However, there may also be cases not falling within those narrow circumstances where multiple hearsay should be admitted. In those circumstances where it is important for the evidence to be given, the hearsay rules should not preclude its admission. We therefore have retained a narrow discretion to admit multiple hearsay evidence that falls without proposed new subsection (1)(a) and (b) but should nevertheless be admissible.

Of course, such circumstances will be exceptional, and the test in proposed new subsection (1)(c) is therefore worded to reflect that a substantial threshold should be met before such evidence can be given. The test is worded so that such evidence can be given where the court is satisfied that the value of the evidence in question, taking into account how reliable the statement appears to be, is so high that the interests of justice require the later statement to be admissible.

It may assist the House if I outline an example of a situation where it may be appropriate to use the discretion to admit multiple hearsay evidence. Let us take the case involving rape of an 80 year-old lady who suffers a serious stroke shortly afterwards and cannot tell the police what has happened to her. However, let us say that before losing consciousness she told the doctor what happened to her, and that she could not identify her attacker. The doctor immediately writes that all down, but is working abroad by the time of the trial.

One key issue in the case is identity, on which the 80 year-old's evidence can shed no light. However, the prosecution has good independent evidence to establish identity, but no medical evidence showing injuries to establish that she was attacked. Her statement is, therefore, vital to establish another key issue—that she was raped. But it is multiple hearsay, being an out-of-court statement by the doctor of what she said. In such circumstances, it would be quite wrong for the rules of evidence to bar the courts from admitting that evidence.

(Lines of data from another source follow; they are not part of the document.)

(* ===== verification/Prelude.v ===== *)
(** * Verification of pipeline-controller: root of the development

    pipeline-controller promotes an application through the environments of a
    [Pipeline] resource.  This development models its Go code as executable
    definitions and proves what makes it correct.

    ** The program

    - A reconciler keeps the status of pipelines: either the one driven by
      notifications (controllers/), which checks the clusters of the targets,
      or the level-triggered one (controllers/leveltriggered/), which reads the
      applications of all targets through a cache per cluster and kind, records
      revisions and readiness, and promotes the latest revision itself.
    - A promotion server (server/) takes two webhooks behind a rate limit: a
      notification that a revision was deployed, which promotes it to the next
      environment or records that it waits for an approval, and an approval,
      which promotes what waits.  Both check a signature of the body.
    - A promotion is carried out by a strategy (server/strategy/): an event, or
      a pull request made with git and the API of a hosting service
      (internal/git/).

    ** How the code is modelled

    A function with effects is a term of [prog] (Prog.v), which makes calls of
    the types [sys] (Sys.v) and [git_call] (GitSys.v): the Kubernetes client,
    the clock, the informers, the git client, the hosting services.  The answer
    to a call is arbitrary: a statement [wp p Q] is about every run, whatever
    the outside does, and a trace is the list of the calls with their answers.
    A Go panic is an outcome; [(x, err)] results are [res]; pointers that may be
    nil are options, and reading through nil panics; maps are [gmap]; times are
    nanoseconds in [Z], wrapped to 64 bits where the code converts.  [defer] is
    [deferred], which also runs on a panic.  What a theorem needs of the outside
    is a class with laws and an instance: [ApiServer] (the API server stores
    what it accepts), [ApiMachinery] (helpers of apimachinery), [WorkQueue] (the
    garbage collector's queue), [GitLibs] (URL parsers, client-go's retry
    helper, kyaml's setter), [MetaCopy] (the deep copies of apimachinery's
    metadata), [MapRange] (a range over a map visits each key once, in any
    order), [SaysPromotions] (what the registered strategies were asked to
    promote can be told from their calls).  Logging is left out.

    Objects are values, except in the files on memory: there a pointer, a slice
    or a map is the location of a cell of a heap, with Go's aliasing, and a
    reader relates what is in memory to the values of the other files.

    ** Files

    Foundations:
    - Prelude.v: errors with wrapping, results.
    - Prog.v: programs, runs, [wp], equivalence, execution against a handler.
    - GitSys.v, Sys.v: the calls; ApiServer.v: the API server's promises.
    - Memory.v, Copying.v: memory with pointers, slices and maps, programs on it
      and what the deep copy of an object promises.
    - GoStrings.v, GoInt.v, Regexp.v, Sha2.v: strings, machine integers, the
      regular expressions the code compiles, and SHA-2 with HMAC, as Go's
      standard library has them.

    Components, with the files under src/ they model:
    - Api.v: api/v1alpha1 (types, [GetPromotion], the waiting approvals).
    - DeepCopy.v: api/v1alpha1/zz_generated.deepcopy.go, on memory; Aliasing.v:
      the methods of the status on memory, and on a copy of a cached object.
    - RateLimiter.v: pkg/ratelimiter; Retry.v: pkg/retry;
      Conditions.v: pkg/conditions.
    - SignVerifier.v, Http.v, PromotionHandler.v, ApprovalHandler.v, Server.v:
      server/sign_verifier.go, what the handlers use of net/http,
      promotion_handler.go, approval_handler.go, promotion_server.go and
      opts.go; Lifecycle.v: [Start] of promotion_server.go.
    - Strategies.v: server/strategy/strategy.go and notification/;
      PullRequest.v and PullRequestSpec.v: server/strategy/pullrequest.
    - Git.v, GoGitProvider.v, GitProviders.v, AzureDevOps.v: internal/git (data
      and utils.go; gitprovider.go; github.go, gitlab.go, bitbucket_server.go;
      azure.go, jenkins_scm.go and factory.go); HostWrites.v: what the
      providers write to a service.
    - EdgeController.v: controllers/pipeline_controller.go and
      pipeline_indexing.go.
    - Indexing.v, Runner.v, Caches.v, CachesConc.v, LevelController.v and
      LevelSpec.v: controllers/leveltriggered/indexing.go, runner.go, caching.go
      (one thread; any interleaving of threads, and these with the runner),
      controller.go.
    - Setup.v: main.go, with the goroutine it starts, the [SetupWithManager]
      methods, the start of the garbage collector.

    Across components:
    - Protocol.v: the approval protocol as an abstract machine, its refinement
      by the server, histories of requests, requests at the same time.
    - Rollout.v: the level-triggered reconciler over repeated runs;
      RolloutOrder.v: with promotions that take effect at any time, or never.
    - StatusTypes.v: statuses stay well-formed, whoever writes them.

    ** What the theorems show

    - Approvals: every request to the server is one action of an abstract
      protocol ([server_refines_protocol]), so in every history each approval
      is backed by a notification of its own ([approvals_backed]).
    - Webhooks: the server does more than read only for an authentic request
      ([server_effects_authorised]); a signature is accepted exactly when it is
      the HMAC of the body under the named secret ([signature_accepted_iff]);
      an answer of success means that the right environment was promoted or the
      revision waits ([promotion_success_sound]); an approval acts only on what
      waits and is used once ([approval_sound], [approval_once]).
    - Rate limit and retry: the bound per window and key ([window_bound]), the
      attempts and exact delays ([Exponential_attempts],
      [wait_duration_exact]).
    - Pull requests: what a success has done, in order
      ([pull_request_promoted]), what a promotion may touch
      ([pull_request_within]), that the clone is always removed
      ([clone_directory_removed]), which client is made ([factory_client]), how
      Bitbucket URLs are read ([ParseBitbucketServerURL_roundtrip]), which
      commits a provider writes when it is given some ([commits_written]), and
      that a push request to Azure DevOps holds them
      ([push_request_roundtrip]).
    - Reconcilers: what is recorded and when ([edge_reconcile_spec],
      [level_status_sound]) and the promotion rule ([level_promotion_rule]);
      repeated runs bring a revision to every environment
      ([rollout_converges]), and in no history does one run in an environment
      before all the environments in front were settled on it
      ([rollouts_in_order]); statuses stay free of nil entries
      ([statuses_well_formed]); the indices find exactly the pipelines concerned ([*_exact]).
    - Memory: a deep copy reads as the original and shares nothing with it
      ([DeepCopyObject_isolated]), so the methods of the status, which on memory
      do what they do on values ([status_methods_refine]), leave the objects in
      an informer's cache as they are ([cached_object_untouched]); a shallow
      copy would not do ([shallow_copy_reaches_cache]).
    - Caches: under every interleaving the map and the running caches agree
      ([caches_agree]); the collector removes what is unused
      ([gc_round_collects]), and a watch returns the cache of its cluster and
      kind ([watch_result]); the runner that starts them does what its comment
      says ([runner_sound], [run_can_return]), until the shutdown
      ([run_stuck_after_shutdown]); the threads composed with the runner are
      never stuck but in the runner, before its start and after its end
      ([caches_progress]), and then keep the mutex ([shutdown_keeps_mutex]).
    - Start and stop: what main.go has set up when the manager runs, and the
      status the process ends with, whichever of its goroutines ends it
      ([main_sound]), so that the process refines the protocol
      ([process_refines_protocol]); how the server stops ([start_result]).
    - Several theorems state behaviour that is likely unintended, such as
      [level_patch_clears_approvals], [approval_reset_discards_newer],
      [gc_error_strands_key], [ParseBitbucketServerURL_exact],
      [concurrent_approvals_promote_twice], [main_without_controller],
      [serve_failure_unnoticed].

    ** Bounds

    Nothing is cut off by fuel that could run out: the retry loop recurses on
    [max 1 retries], which is the number of attempts the code makes
    ([Exponential_attempts] covers every count); client-go's retry helper is
    bounded by the four steps of [DefaultBackoff]; the collector's endless loop
    is [gc_loop n], any number of rounds; the cleaner of the rate limiter, the
    threads of CachesConc.v, the goroutines of Runner.v and Lifecycle.v and the
    requests of a history are steps of a relation.  A rollout needs as many
    runs as there are environments still to go.  The constants of SHA-2
    are computed from the first eighty primes, the search being evaluated when
    the file is compiled.

    ** Not modelled

    The generated mock (mock_strategy.go) and test utilities.  Of main.go, the parsing of flags (their values are a record)
    and the logger; of the reconcilers, the delivery of events by
    controller-runtime; getCacheKeys, which only tests use.  Of the libraries
    only what the code observes is modelled, as calls or parameters.  A read of
    the API server is taken to be up to date, while the manager's client reads
    from a cache; Protocol.v shows what an early read allows.  Of [http.Server] Lifecycle.v has what [Start]
    relies on, and of the manager Setup.v the order of its calls: what ends the
    manager's run, and the context shared by the two, are not related there.

    ** Plan

    The parts of the program that decide something are all modelled.  What is
    left is at its edges: what the setters of kyaml do to the bytes of a
    manifest (a parameter here), the reconcilers' other code on memory rather
    than on values (only the methods that write through pointers are), and the
    delivery of events by controller-runtime, which the indices and predicates
    modelled here take part in. *)

From stdpp Require Export base tactics option list strings gmap fin_maps.
From Stdlib Require Export ZArith Lia.

#[export] Set Default Goal Selector "!".
Create HintDb pipeline.
Create Rewrite HintDb pipeline_rw.
#[global] Open Scope string_scope.
#[global] Open Scope list_scope.

(** ** Errors

    A Go [error] is a leaf (made by a library, by [errors.New] or by a
    format without [%w]) or a wrap made by [fmt.Errorf] with [%w].  The kind
    of a leaf is what the code can ask of it with [apierrors.IsNotFound] or
    [errors.Is]; both look through wraps. *)
Inductive err_kind :=
  | EPlain
  | EApiNotFound
  | EGitNotFound
  | EScmNotFound.

#[export] Instance err_kind_eq_dec : EqDecision err_kind.
Proof. solve_decision. Defined.

Inductive error :=
  | ErrLeaf (k : err_kind) (msg : string)
  | ErrWrap (pre : string) (e : error) (post : string).

#[export] Instance error_eq_dec : EqDecision error.
Proof. solve_decision. Defined.

(** [err.Error()] *)
Fixpoint Error (e : error) : string :=
  match e with
  | ErrLeaf _ msg => msg
  | ErrWrap pre e post => pre +:+ Error e +:+ post
  end.

(** [errors.Is] and [errors.As] on the kind of the wrapped leaf *)
Fixpoint err_is (k : err_kind) (e : error) : bool :=
  match e with
  | ErrLeaf k' _ => bool_decide (k = k')
  | ErrWrap _ e _ => err_is k e
  end.

(** [apierrors.IsNotFound] *)
Definition IsNotFound (e : error) : bool := err_is EApiNotFound e.

(** [errors.New] or [fmt.Errorf] without [%w] *)
Definition errorf (msg : string) : error := ErrLeaf EPlain msg.

(** [fmt.Errorf("pre%w", err)] *)
Definition wrapf (pre : string) (e : error) : error := ErrWrap pre e "".

(** ** Results: the pair [(value, error)] of a Go function of which exactly
    one component is meaningful *)
Inductive res (A : Type) :=
  | Ok (a : A)
  | Err (e : error).
Arguments Ok {A} a.
Arguments Err {A} e.

#[export] Instance res_eq_dec `{EqDecision A} : EqDecision (res A).
Proof. solve_decision. Defined.

#[export] Instance res_ret : MRet res := fun A a => Ok a.
#[export] Instance res_bind : MBind res := fun A B f r =>
  match r with Ok a => f a | Err e => Err e end.
#[export] Instance res_fmap : FMap res := fun A B f r =>
  match r with Ok a => Ok (f a) | Err e => Err e end.

Definition is_ok {A} (r : res A) : bool :=
  match r with Ok _ => true | Err _ => false end.

Definition res_to_option {A} (r : res A) : option A :=
  match r with Ok a => Some a | Err _ => None end.


(** ** Logic *)
Lemma and_iff_dep (A B C : Prop) : (A -> (B <-> C)) -> (A /\ B <-> A /\ C).
Proof. tauto. Qed.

That is not a far-fetched scenario, as the courts in New Zealand dealt with a similar situation involving an out-of-court statement in the case of Hovell. It highlights the need for some discretion to cover exceptional cases. One of the central criticisms of the hearsay rule under the current law is that it is inflexible and can in some circumstances prevent the court admitting evidence when it is clearly in the interests of justice to do so. The discretion will provide a degree of flexibility within the hearsay rules that is much needed and much called for.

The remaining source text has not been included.